In Re Francis Edward McGillick Foundation

OPINION OF THE COURT

FLAHERTY, Justice.

This case involves an incidental beneficiary of a trust seeking the equitable relief of removal and surcharge of trustees. The orphans’ court granted the drastic remedy of removal of the trustees, which was affirmed by the Superior Court. 406 Pa.Super. 249, 594 A.2d 322. We granted an appeal by allowance.

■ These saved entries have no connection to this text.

(** The constructor's [shard_count_]. *)
Definition router_shard_count (shard_count : Z) : Z :=
  if decide (shard_count = 0) then kMinShardCount else shard_count.

(** What [route] dispatches for a decoded frame. *)
Definition routed_frame (exchange_id : ExchangeId) (fields : ExtractedFields) (frame : RawFrame)
    : RoutedFrame :=
  mkRoutedFrame exchange_id (ef_market_ticker fields) (ef_seq_id fields)
    (if decide (ef_recv_timestamp fields > 0) then ef_recv_timestamp fields else 0)
    (fr_payload frame).

Definition route `{ShardDispatch D} (decode_fn : RawFrame → ExtractedFields)
    (shard_count : Z) (exchange_id : ExchangeId) (d : D) (frame : RawFrame) : D * bool :=
  let fields := decode_fn frame in
  if negb (extracted_ok fields) then (d, false)
  else
    let route_key :=
      mkRouteKey (ef_market_ticker fields)
        (compute_shard_id (ef_market_ticker fields) shard_count) in
    dispatch d route_key (routed_frame exchange_id fields frame).
End router.

(** ** The dispatch as one FIFO per shard *)
Definition dispatch_wf (n bound : Z) (d : ShardedEventDispatch) : Prop :=
  shard_count d = n ∧
  Forall (λ q, queue_wf q ∧ q_capacity q = bound + 1) (sh_queues d).

Definition shard_contents (d : ShardedEventDispatch) (shard_id : Z) : list RoutedEvent :=
  default [] (contents <$> sh_queues d !! Z.to_nat shard_id).

Lemma sharded_dispatch_init_wf shards per_shard :
  0 ≤ shards → per_shard < 18446744073709551616 →
  dispatch_wf (router_shard_count shards) (Z.max 2 per_shard - 1)
    (sharded_dispatch_init shards per_shard) ∧
  ∀ k, shard_contents (sharded_dispatch_init shards per_shard) k = [].
Proof.
  intros Hs Hc. destruct (queue_init_wf routed_event_default per_shard Hc) as (Hwf & Hnil & Hcap).
  unfold dispatch_wf, shard_count, sharded_dispatch_init, router_shard_count, shard_contents. simpl.
  split; [split|].
  - rewrite length_replicate. unfold kMinShardCount. case_decide; lia.
  - apply Forall_replicate. split; [done|lia].
  - intros k. destruct (replicate _ _ !! _) as [q|] eqn:Hq; simpl; [|done].
    apply lookup_replicate in Hq as [-> _]. done.
Qed.

Lemma shard_queue n bound d k :
  dispatch_wf n bound d → 0 ≤ k < n →
  ∃ q, sh_queues d !! Z.to_nat k = Some q ∧ queue_wf q ∧ q_capacity q = bound + 1.
Proof.
  intros [Hn Hall] Hk. unfold shard_count in Hn.
  destruct (lookup_lt_is_Some_2 (sh_queues d) (Z.to_nat k)) as [q Hq]; [lia|].
  exists q. split; [done|]. by apply (Forall_lookup_1 _ _ _ _ Hall Hq).
Qed.

Lemma update_shard_wf n bound d k q :
  dispatch_wf n bound d → queue_wf q → q_capacity q = bound + 1 →
  dispatch_wf n bound (d <| sh_queues ::= <[Z.to_nat k := q]> |>).
Proof.
  intros [Hn Hall] Hq Hc. split; [unfold shard_count in *; simpl; by rewrite length_insert|].
  simpl. by apply Forall_insert.
Qed.

Lemma update_shard_contents n bound d k q j :
  dispatch_wf n bound d → 0 ≤ k < n → 0 ≤ j →
  shard_contents (d <| sh_queues ::= <[Z.to_nat k := q]> |>) j =
    if decide (j = k) then contents q else shard_contents d j.
Proof.
  intros [Hn _] Hk Hj. unfold shard_contents, shard_count in *. simpl. case_decide as E.
  - subst j. by rewrite list_lookup_insert_eq by lia.
  - by rewrite list_lookup_insert_ne by lia.
Qed.

(** Dispatching appends to one shard's queue or, when that is full, changes none. *)
Lemma dispatch_spec n bound d key frame :
  dispatch_wf n bound d → 0 ≤ rk_shard_id key < n →
  let '(d', ok) := sharded_dispatch d key frame in
  dispatch_wf n bound d' ∧
  (ok = true ↔ Z.of_nat (length (shard_contents d (rk_shard_id key))) < bound) ∧
  sh_dropped_count d' = (if ok then sh_dropped_count d else u64_inc (sh_dropped_count d)) ∧
  ∀ j, 0 ≤ j → shard_contents d' j =
    if decide (ok = true ∧ j = rk_shard_id key)
    then shard_contents d j ++ [mkRoutedEvent key frame] else shard_contents d j.
Proof.
  intros Hwf Hk. destruct (shard_queue _ _ _ _ Hwf Hk) as (q & Hq & Hqwf & Hcap).
  pose proof (proj1 Hwf) as Hn. unfold sharded_dispatch. rewrite decide_False by lia. rewrite Hq.
  destruct (push_refines q (mkRoutedEvent key frame) Hqwf) as (Hqwf' & Hcap' & Href).
  destruct (try_push q _) as [q' ok]. cbn [fst snd] in *.
  unfold fifo_push in Href.
  assert (shard_contents d (rk_shard_id key) = contents q) as Hc
    by (unfold shard_contents; by rewrite Hq).
  pose proof (update_shard_wf n bound d (rk_shard_id key) q' Hwf Hqwf' ltac:(congruence)) as Hwf'.
  pose proof (update_shard_contents n bound d (rk_shard_id key) q') as Hupd.
  rewrite Hc. case_decide as Hroom; injection Href as Hct ->.
  - split; [done|]. split; [split; [lia|done]|]. split; [done|]. intros j Hj.
    rewrite Hupd by done. case_decide as E.
    + subst j. rewrite decide_True by done. congruence.
    + rewrite decide_False; [done|]. tauto.
  - split; [done|]. split; [split; [done|lia]|]. split; [done|]. intros j Hj.
    change (shard_contents _ j) with
      (shard_contents (d <| sh_queues ::= <[Z.to_nat (rk_shard_id key) := q']> |>) j) at 1.
    rewrite Hupd by done. rewrite (decide_False (P := false = true ∧ _)) by (intros []; done).
    case_decide as E; [|done]. subst j. congruence.
Qed.

Lemma sharded_pop_spec moved_from n bound d k :
  dispatch_wf n bound d → 0 ≤ k < n →
  let '(d', r) := sharded_try_pop moved_from d k in
  dispatch_wf n bound d' ∧ sh_dropped_count d' = sh_dropped_count d ∧
  (∀ j, 0 ≤ j → j ≠ k → shard_contents d' j = shard_contents d j) ∧
  shard_contents d k = option_list r ++ shard_contents d' k ∧
  (r = None → shard_contents d k = []).
Proof.
  intros Hwf Hk. destruct (shard_queue _ _ _ _ Hwf Hk) as (q & Hq & Hqwf & Hcap).
  pose proof (proj1 Hwf) as Hn. unfold sharded_try_pop. rewrite decide_False by lia. rewrite Hq.
  destruct (pop_refines moved_from q Hqwf) as (Hqwf' & Hcap' & Href).
  destruct (try_pop moved_from q) as [q' r]. cbn [fst snd] in *.
  pose proof (update_shard_wf n bound d k q' Hwf Hqwf' ltac:(congruence)) as Hwf'.
  pose proof (update_shard_contents n bound d k q') as Hupd.
  assert (shard_contents d k = contents q) as Hc by (unfold shard_contents; by rewrite Hq).
  split; [done|]. split; [done|]. split.
  { intros j Hj Hne. rewrite Hupd by done. by rewrite decide_False. }
  rewrite Hupd, decide_True, Hc by (done || lia).
  unfold fifo_pop in Href. destruct (contents q) as [|x l]; injection Href as -> ->; done.
Qed.

(** ** The router *)
Section router_properties.
Context (hash : string → Z).

Lemma compute_shard_id_range ticker n :
  0 < n → 0 ≤ compute_shard_id hash ticker n < n.
Proof. intros Hn. unfold compute_shard_id. case_decide; [lia|]. by apply Z.mod_pos_bound. Qed.

(** What one call of [route] on the sharded dispatch does. *)
Lemma route_spec decode_fn n bound ex d frame :
  0 < n → dispatch_wf n bound d →
  let '(d', ok) := route hash decode_fn n ex d frame in
  let fields := decode_fn frame in
  let key := mkRouteKey (ef_market_ticker fields) (compute_shard_id hash (ef_market_ticker fields) n) in
  let event := mkRoutedEvent key (routed_frame ex fields frame) in
  dispatch_wf n bound d' ∧
  (ok = true ↔ extracted_ok fields = true ∧
     Z.of_nat (length (shard_contents d (rk_shard_id key))) < bound) ∧
  ∀ j, 0 ≤ j → shard_contents d' j =
    if decide (ok = true ∧ j = rk_shard_id key)
    then shard_contents d j ++ [event] else shard_contents d j.
Proof.
  intros Hn Hwf. unfold route. cbv zeta.
  destruct (extracted_ok (decode_fn frame)) eqn:Hok; cbn [negb].
  - set (key := mkRouteKey _ _).
    pose proof (dispatch_spec n bound d key (routed_frame ex (decode_fn frame) frame) Hwf) as Hd.
    simpl dispatch. destruct (sharded_dispatch d key _) as [d' ok].
    destruct Hd as (Hwf' & Hiff & _ & Hc); [by apply compute_shard_id_range|].
    split; [done|]. split; [|done]. tauto.
  - split; [done|]. split; [split; [done|by intros []]|].
    intros j Hj. rewrite decide_False; [done|by intros []].
Qed.
End router_properties.

(** ** Runs of the router and the shards

    The log keeps the events the dispatch accepted, in order, and the events the shards
    popped, with the shard. *)
Inductive dispatch_op :=
  | RouteFrame (frame : RawFrame)
  | PopShard (shard_id : Z).

Record dispatch_log := mkDispatchLog {
  dl_dispatch : ShardedEventDispatch;
  dl_accepted : list RoutedEvent;
  dl_popped : list (Z * RoutedEvent);
}.

Definition of_shard (k : Z) (e : RoutedEvent) : Prop := rk_shard_id (rt_route_key e) = k.
Definition of_ticker (t : string) (e : RoutedEvent) : Prop := rk_market_ticker (rt_route_key e) = t.
#[export] Instance of_shard_dec k e : Decision (of_shard k e).
Proof. unfold of_shard. apply _. Defined.
#[export] Instance of_ticker_dec t e : Decision (of_ticker t e).
Proof. unfold of_ticker. apply _. Defined.

(** The events popped from one shard. *)
Definition popped_from (k : Z) (popped : list (Z * RoutedEvent)) : list RoutedEvent :=
  snd <$> filter (λ p, p.1 = k) popped.

Section runs.
Context (hash : string → Z) (moved_from : RoutedEvent → RoutedEvent).
Context (decode_fn : RawFrame → ExtractedFields) (ex : ExchangeId).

The following history forms the background of this litigation. In 1937, Francis E. McGillick created an agreement and declaration of trust which established the Francis Edward McGillick Foundation. The settlor’s will, dated May 26, 1936, was incorporated into the provisions of the trust agreement. The agreement instructed the trustees to create two funds of $25,000 each with the proceeds to be paid to the Roman Catholic Diocese of Pittsburgh for the education of young men for the priesthood and young women for the sisterhood. The agreement further instructed the trustees to invest all other assets of the foundation and to pay one-half of the net income to the Catholic Bishop of Pittsburgh and his advisory board for the purpose of creating as many scholarships as the income would maintain. The recipients of the scholarships were to be worthy men and women of the Roman Catholic faith, between the ages of sixteen and forty years of age, to be selected by the Bishop and his advisory board. The students awarded scholarships would be permitted to attend any school or university, and the scholarships were limited to $200 per student per year for a maximum of four years.

The trust agreement further provided that payment of half of the foundation’s net income to the Bishop for scholarships should cease when the trustees determined that the principal and accumulations were sufficient to establish a fifty-student vocational school. If the Bishop and his advisory board were not interested in the plan for the school, the trustees were *197authorized to carry out the plan without the assistance or participation of the Bishop.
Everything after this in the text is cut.